Watching a movie, we don’t need a narrator to tell us whether the action is set in a tropical rain forest, the African savanna, or Arctic tundra. The plants in the scene tell us. Plants can be linked closely with environment—palm trees with the tropics, for example, or cacti with the desert—because the environmental distributions of different species reflect the sum of their biological features. Palms cannot tolerate freezing and so are confined to warmer environments; the cactus can store water in its tissues, enabling it to withstand prolonged drought.
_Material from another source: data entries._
(** The uplinks of a profile are checked as a whole.  When reading them succeeds,
    every name of the table is mapped to a non-empty host interface, and the static
    addresses belong to mapped names, carry an explicit prefix and pass the checks of an
    address; when it fails it fails with [ProfileError] and nothing else. *)
Theorem uplinks_parsed t :
  match parse_uplinks t with
  | Ok acc => uplinks_ok (match dict_get t "uplinks" with Some (TTable raw _) => raw | _ => [] end) acc
  | Raise e => profile_error e
  end.
Proof.
  destruct (parse_uplinks t) as [acc|e] eqn:E; [|by eapply parse_uplinks_error]. unfold parse_uplinks in E.
  destruct (dict_get t "uplinks") as [[]|]; try done; [by apply fold_uplinks_ok|].
  injection E as <-. split; set_solver.
Qed.

(** ** Loading *)

Lemma libvirt_from_table_error t e : libvirt_from_table t = Raise e → profile_error e.
Proof.
  unfold libvirt_from_table, validate_keys. destruct (bool_decide _); cbn; [by intros [= <-]|].
  destruct (parse_uplinks t) eqn:E; cbn; [done|]. intros [= <-]. by eapply parse_uplinks_error.
Qed.

(** Loading a profile either gives the backend's profile of the named table or
    raises [ProfileError], for every file and name, as long as the backend's own reader
    does. *)
Theorem load_profile_errors {P} (by_scheme : gmap string (table → res P)) path file name :
  (∀ s f t e, by_scheme !! s = Some f → f t = Raise e → profile_error e) →
  match load_profile by_scheme path file name with
  | Ok p => ∃ data t x driver f, file = Parsed data ∧ dict_get data name = Some (TTable t x) ∧
      dict_get t "driver" = Some (TStr driver) ∧ by_scheme !! driver = Some f ∧ f t = Ok p
  | Raise e => profile_error e
  end.
Proof.
  intros Hf. unfold load_profile. destruct file as [data| | |]; cbn; [|done..].
  destruct (dict_get data name) as [[ | | | | | |t x]|] eqn:Hn; cbn; try done.
  destruct (dict_get t "driver") as [[d| | | | | |]|] eqn:Hd; cbn; try done.
  destruct (bool_decide (d = "")); cbn; [done|]. destruct (by_scheme !! d) as [f|] eqn:Hs; cbn; [|done].
  destruct (f t) as [p|e] eqn:Hft; [|by eapply Hf]. by exists data, t, x, d, f.
Qed.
But the geographic ranges of palms and cacti reflect more than just their physical tolerances. They are also strongly influenced by interactions with other species, including other plants that compete for the limited resources available for growth, animals that feed on them or spread their pollen, and microorganisms that infest their tissues. Ecology is the study of how organisms interact with one another and with their physical environment in nature.

1.5.1 Basic features of anatomy, physiology, and behavior shape ecological systems.
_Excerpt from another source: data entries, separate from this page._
Lemma still_connect : still (connect conn : R ()).
Proof.
  assert (still (resolve_node conn : R string)) as Hr.
  { unfold resolve_node. case_decide; [|auto with still]. do 2 (apply still_bind; [auto with still|intros ?]).
    match goal with |- still (match ?l with _ => _ end) => destruct l as [|n [|]] end; first [apply still_ret|apply still_lift]. }
  unfold connect, widen_session_pool. do 2 (apply still_bind; [auto with still|intros ?]). apply still_bind; [by apply still_upd|intros ?].
  apply still_bind; [exact Hr|intros node]. apply still_bind; [by apply still_upd|intros ?]. apply still_bind; auto 10 with still.
Qed.

Lemma perform_accounted o X (s : W) r s' : accounted X s → pc_perform conn o s = (r, s') → accounted X s'.
Proof using Hun.
  intros Ha. destruct o as [| |rp d|d rp|name|i|i]; cbn [pc_perform].
  - apply accounted_still; [apply still_connect|done].
  - by apply close_accounted.
  - by apply sftp_get_accounted.
  - by apply sftp_put_accounted.
  - intros [(i & s1 & H1 & [= <- <-])|(e & H1 & _)]%act_bind_inv; unfold read_build_result_sink in H1; rewrite act_bind_gets in H1; [|discriminate].
    injection H1 as <- <-. eapply accounted_same; [exact Ha|done|]. unfold held_list. cbn [rm_ext pl_ssh pl_sinks]. by rewrite omap_app, app_nil_r.
  - intros [(c & s1 & H1 & [= <- <-])|(e & H1 & ->)]%act_bind_inv; by eapply console_next_accounted.
  - by apply console_close_accounted.
Qed.

(** C28: the client leaks nothing.  Whatever its operations are, in any order and however they
    fail, the handles that are open are exactly the SSH session the client holds and the
    websocket of each console generator that is suspended at a [yield], each once; so that
    none is open when the client was closed and the generators have ended. *)
Theorem client_handles_exact ops (e : E) r s' :
  pc_run conn ops (MkRemote (new_client conn e) 0 []) = (r, s') →
  open_handles (rm_sent s') = list_to_set (held_list (rm_ext s')) ∧ NoDup (held_list (rm_ext s')).
Proof using Hun.
  intros H. enough (accounted ∅ s') as [A1 _ A3 _]; [by rewrite A1, union_empty_r_L|].
  assert (accounted ∅ (MkRemote (new_client conn e) 0 [] : W)) as Ha.
  { split; cbn; [done|set_solver|constructor|set_solver]. }
  revert Ha H. unfold pc_run, forA. generalize (MkRemote (new_client conn e) 0 [] : W). induction ops as [|o ops IH]; cbn [foldA]; intros s Ha; [by intros [= <- <-]|].
  intros [([] & s1 & H1 & H)|(x & H1 & ->)]%act_bind_inv; unfold catch in H1; destruct (pc_perform conn o s) as [[[]|x'] s2] eqn:Hs;
    apply (perform_accounted _ ∅) in Hs; try done.
  - injection H1 as <-. by eapply IH.
  - destruct (is_exception x'); [|discriminate]. injection H1 as <-. by eapply IH.
  - destruct (is_exception x'); [discriminate|]. by injection H1 as <- <-.
Qed.
End Handles.

(** ** A node

    It answers everything; what a console delivers is a list. *)
Module ClientDemo.
Inductive frame : Type := Data (l : bytes) | Idle.
Definition Toy : Type := list frame.
Definition give {A} (a : A) (t : Toy) : res A * Toy * nat := (Ok a, t, 1).
Definition hung_up {A} : res A := raise ValueError ["closed"].
#[local] Instance toy_sleeper : Sleeper Toy := λ _ t, (0, t).
#[local] Instance toy_session : PveSession Toy := {
  ps_import_proxmoxer := give (); ps_import_paramiko := give (); ps_import_websocket := give (); ps_import_requests := give ();
  ps_login := give (); ps_nodes := give ["pve"]; ps_widen := give (); ps_status _ := give (0, 0)%Z; ps_storage_content := give (b "iso, import");
  ps_bridges _ := give ["vmbr0"]; ps_vms _ := give [("web", 100%Z)]; ps_tokens := give (b "PVE:root");
  ps_termproxy _ _ := give (MkTerm (b "5900") (b "T") (b "root@pam"));
  ps_ssh_connect := give (); ps_ssh_close _ := give (); ps_open_sftp _ := give (); ps_local_size _ := give 3%Z;
  ps_stat _ _ t := (raise FileNotFoundError [], t, 1); ps_mkdir _ _ := give (); ps_put _ _ _ t := (raise OSError [], t, 1); ps_get _ _ _ := give (); ps_sftp_close _ := give ();
  ps_ws_connect _ _ _ _ := give (); ps_ws_send _ _ := give ();
  ps_ws_recv _ t := match t with Data l :: t => (Ok l, t, 1) | Idle :: t => (raise ValueError ["idle"], t, 1) | [] => (hung_up, [], 1) end;
  ps_ws_close _ := give ();
  is_ws_timeout e := bool_decide (exn_args e = ["idle"]); is_ws_closed e := bool_decide (exn_args e = ["closed"]); is_ws_error _ := true;
}.
Definition conn : ProxmoxConn := MkProxmoxConn "pve.lab" "" "root@pam" "pw" false 8006 "local" "root" "pw" 22.
Definition frames : Toy := [Data (b "OK"); Data (b "booting"); Idle; Data (b "TESTRANGE-RESULT: ok")].
(** A capture, an upload that fails, a console read to the third piece. *)
Definition ops : list pc_op :=
  [PcConnect; PcGet (b "/var/lib/vz/images/d.qcow2") "d"; PcSink "web"; PcNext 0; PcPut "d" (b "/var/lib/vz/import/d.qcow2"); PcNext 0; PcNext 0].
Definition after (l : list pc_op) : Remote pc_event (PcState Toy) := (pc_run conn l (MkRemote (new_client conn frames) 0 [])).2.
Apple trees, we noted, reproduce sexually. How is this accomplished, given that the trees have no moving parts? The answer is that bees carry pollen from one flower to the next, enabling sperm carried within the pollen grain to fuse with an egg cell protected within the flower (Fig. 1.19). The process is much like the one discussed at the beginning of the chapter in which hummingbirds carry pollen from flower to flower. In both examples, the plants complete their life cycles by exploiting close interactions with animal species. Birds and bees visit flowers, attracted, as we are, by their color and odor. Neither visits flowers with the intent to pollinate; they come in expectation of a meal. As the birds and bees nestle into flowers to collect nutritious nectar, pollen rubs off on their bodies.

Figure 1.19: Bee pollination. Many plants reproduce sexually by exploiting the behavior of animals. Here a honey bee pollinates an apple flower.

But if animals help apples to fertilize their eggs, how do apple trees disperse from one site to another? Again, the plants rely on animals—the apple’s flesh attracts animals that eat the fruit, seeds and all, and spread the seeds through defecation. Humans tend to be finicky—we carefully eat only the sweet outer flesh, discarding the seedy core. Nonetheless, even as humans have selected apples for their quality of fruit, we have dispersed apple trees far beyond their natural range.

Figure 1.20: Ecological relationships.(a) The trees in a rain forest all require water and nutrients. Neighboring plants compete for the limited supplies of these materials. (b) Plants provide food for many animals. Leaf-cutter ants cut slices of leaves from tropical plants and transport them to their nests, where the leaves grow fungi that the ants eat.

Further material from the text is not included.